_PROBLEM TO SOLVE_
Scan the listing below for the word "split", then copy each line that has it.

· · ·

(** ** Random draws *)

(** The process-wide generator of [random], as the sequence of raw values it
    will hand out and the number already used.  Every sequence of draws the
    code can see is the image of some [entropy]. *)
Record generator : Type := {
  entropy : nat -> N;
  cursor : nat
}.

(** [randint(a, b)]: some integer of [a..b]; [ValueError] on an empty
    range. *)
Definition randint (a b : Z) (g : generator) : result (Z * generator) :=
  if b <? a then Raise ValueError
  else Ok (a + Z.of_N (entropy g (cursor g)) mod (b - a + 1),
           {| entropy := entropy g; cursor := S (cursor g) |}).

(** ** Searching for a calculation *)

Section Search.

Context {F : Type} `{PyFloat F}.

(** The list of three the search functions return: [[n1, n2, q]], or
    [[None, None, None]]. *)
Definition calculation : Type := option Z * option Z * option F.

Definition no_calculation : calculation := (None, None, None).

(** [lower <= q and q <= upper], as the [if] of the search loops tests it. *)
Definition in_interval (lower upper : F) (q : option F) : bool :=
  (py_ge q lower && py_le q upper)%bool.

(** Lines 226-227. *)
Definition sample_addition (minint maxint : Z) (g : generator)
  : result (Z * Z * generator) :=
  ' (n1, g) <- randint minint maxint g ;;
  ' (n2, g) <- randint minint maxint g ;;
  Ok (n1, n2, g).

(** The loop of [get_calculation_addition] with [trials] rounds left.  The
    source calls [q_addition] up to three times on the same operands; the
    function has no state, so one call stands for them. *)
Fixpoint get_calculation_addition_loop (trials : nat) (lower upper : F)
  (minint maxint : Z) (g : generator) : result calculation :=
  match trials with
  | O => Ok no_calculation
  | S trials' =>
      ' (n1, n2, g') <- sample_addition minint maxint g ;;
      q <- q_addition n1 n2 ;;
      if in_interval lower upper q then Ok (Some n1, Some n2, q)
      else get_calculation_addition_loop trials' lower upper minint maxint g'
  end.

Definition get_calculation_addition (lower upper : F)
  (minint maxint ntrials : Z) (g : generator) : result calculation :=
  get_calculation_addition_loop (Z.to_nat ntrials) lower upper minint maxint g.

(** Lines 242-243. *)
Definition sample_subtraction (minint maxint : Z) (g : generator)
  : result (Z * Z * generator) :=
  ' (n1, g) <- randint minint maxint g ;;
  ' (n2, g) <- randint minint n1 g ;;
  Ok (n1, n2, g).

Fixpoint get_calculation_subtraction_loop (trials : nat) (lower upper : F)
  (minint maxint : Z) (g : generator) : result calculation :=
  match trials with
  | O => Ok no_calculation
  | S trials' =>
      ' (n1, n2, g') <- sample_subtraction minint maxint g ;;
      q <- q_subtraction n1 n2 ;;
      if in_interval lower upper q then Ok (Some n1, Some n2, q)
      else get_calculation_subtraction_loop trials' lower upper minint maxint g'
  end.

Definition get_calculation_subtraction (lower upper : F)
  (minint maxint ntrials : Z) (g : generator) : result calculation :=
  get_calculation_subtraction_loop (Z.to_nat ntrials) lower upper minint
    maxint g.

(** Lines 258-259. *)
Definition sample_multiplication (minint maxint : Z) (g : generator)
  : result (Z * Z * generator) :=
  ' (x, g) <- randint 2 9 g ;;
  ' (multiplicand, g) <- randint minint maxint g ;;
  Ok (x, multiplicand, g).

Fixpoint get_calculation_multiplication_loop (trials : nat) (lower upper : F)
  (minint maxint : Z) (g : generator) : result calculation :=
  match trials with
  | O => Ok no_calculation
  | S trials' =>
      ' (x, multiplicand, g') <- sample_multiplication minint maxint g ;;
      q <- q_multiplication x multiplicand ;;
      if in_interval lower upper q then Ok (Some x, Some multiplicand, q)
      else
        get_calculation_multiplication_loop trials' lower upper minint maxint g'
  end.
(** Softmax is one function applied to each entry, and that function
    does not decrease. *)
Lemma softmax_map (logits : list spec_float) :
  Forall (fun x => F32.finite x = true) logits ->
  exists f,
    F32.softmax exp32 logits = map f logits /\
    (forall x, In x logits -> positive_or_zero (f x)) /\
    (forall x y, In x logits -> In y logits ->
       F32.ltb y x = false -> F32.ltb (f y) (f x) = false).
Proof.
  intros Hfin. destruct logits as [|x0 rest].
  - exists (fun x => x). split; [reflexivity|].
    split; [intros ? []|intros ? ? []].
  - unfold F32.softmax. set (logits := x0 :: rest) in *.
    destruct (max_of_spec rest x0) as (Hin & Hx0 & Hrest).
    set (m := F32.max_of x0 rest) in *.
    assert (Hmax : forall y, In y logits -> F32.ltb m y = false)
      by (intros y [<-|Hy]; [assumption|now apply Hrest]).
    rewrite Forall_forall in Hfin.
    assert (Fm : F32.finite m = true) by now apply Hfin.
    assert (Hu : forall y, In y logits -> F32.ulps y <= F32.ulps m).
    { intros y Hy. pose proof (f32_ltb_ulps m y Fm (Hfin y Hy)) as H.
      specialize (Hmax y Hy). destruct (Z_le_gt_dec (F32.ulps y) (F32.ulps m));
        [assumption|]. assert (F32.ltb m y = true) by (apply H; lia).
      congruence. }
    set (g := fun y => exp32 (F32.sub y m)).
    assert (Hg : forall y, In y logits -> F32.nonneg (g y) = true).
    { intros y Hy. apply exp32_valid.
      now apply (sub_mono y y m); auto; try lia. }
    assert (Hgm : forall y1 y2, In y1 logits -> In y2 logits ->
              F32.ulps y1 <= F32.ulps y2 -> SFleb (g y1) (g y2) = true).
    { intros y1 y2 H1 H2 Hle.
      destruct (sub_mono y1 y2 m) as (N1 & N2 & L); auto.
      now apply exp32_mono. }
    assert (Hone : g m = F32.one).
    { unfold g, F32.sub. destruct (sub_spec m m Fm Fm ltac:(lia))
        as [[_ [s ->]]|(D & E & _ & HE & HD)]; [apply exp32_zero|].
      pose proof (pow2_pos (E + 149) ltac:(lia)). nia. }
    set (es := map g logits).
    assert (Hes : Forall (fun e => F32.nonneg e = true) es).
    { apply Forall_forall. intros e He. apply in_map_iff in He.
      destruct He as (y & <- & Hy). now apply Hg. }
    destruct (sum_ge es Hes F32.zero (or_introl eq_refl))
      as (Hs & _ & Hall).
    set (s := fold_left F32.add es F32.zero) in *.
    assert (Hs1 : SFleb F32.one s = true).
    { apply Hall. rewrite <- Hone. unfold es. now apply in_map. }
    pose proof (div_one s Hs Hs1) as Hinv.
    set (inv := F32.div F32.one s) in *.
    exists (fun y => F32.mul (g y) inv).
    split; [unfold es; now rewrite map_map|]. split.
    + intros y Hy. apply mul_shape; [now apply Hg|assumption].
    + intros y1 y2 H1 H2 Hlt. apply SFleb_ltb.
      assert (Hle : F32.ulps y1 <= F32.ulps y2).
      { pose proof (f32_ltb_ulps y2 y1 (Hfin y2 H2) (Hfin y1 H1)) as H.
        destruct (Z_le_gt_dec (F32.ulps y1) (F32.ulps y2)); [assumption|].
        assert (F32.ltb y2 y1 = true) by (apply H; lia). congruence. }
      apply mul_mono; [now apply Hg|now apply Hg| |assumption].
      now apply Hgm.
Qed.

· · ·

_RESPONSE TO THIS TASK_
  - exists (fun x => x). split; [reflexivity|].
    split; [intros ? []|intros ? ? []].
    split; [unfold es; now rewrite map_map|]. split.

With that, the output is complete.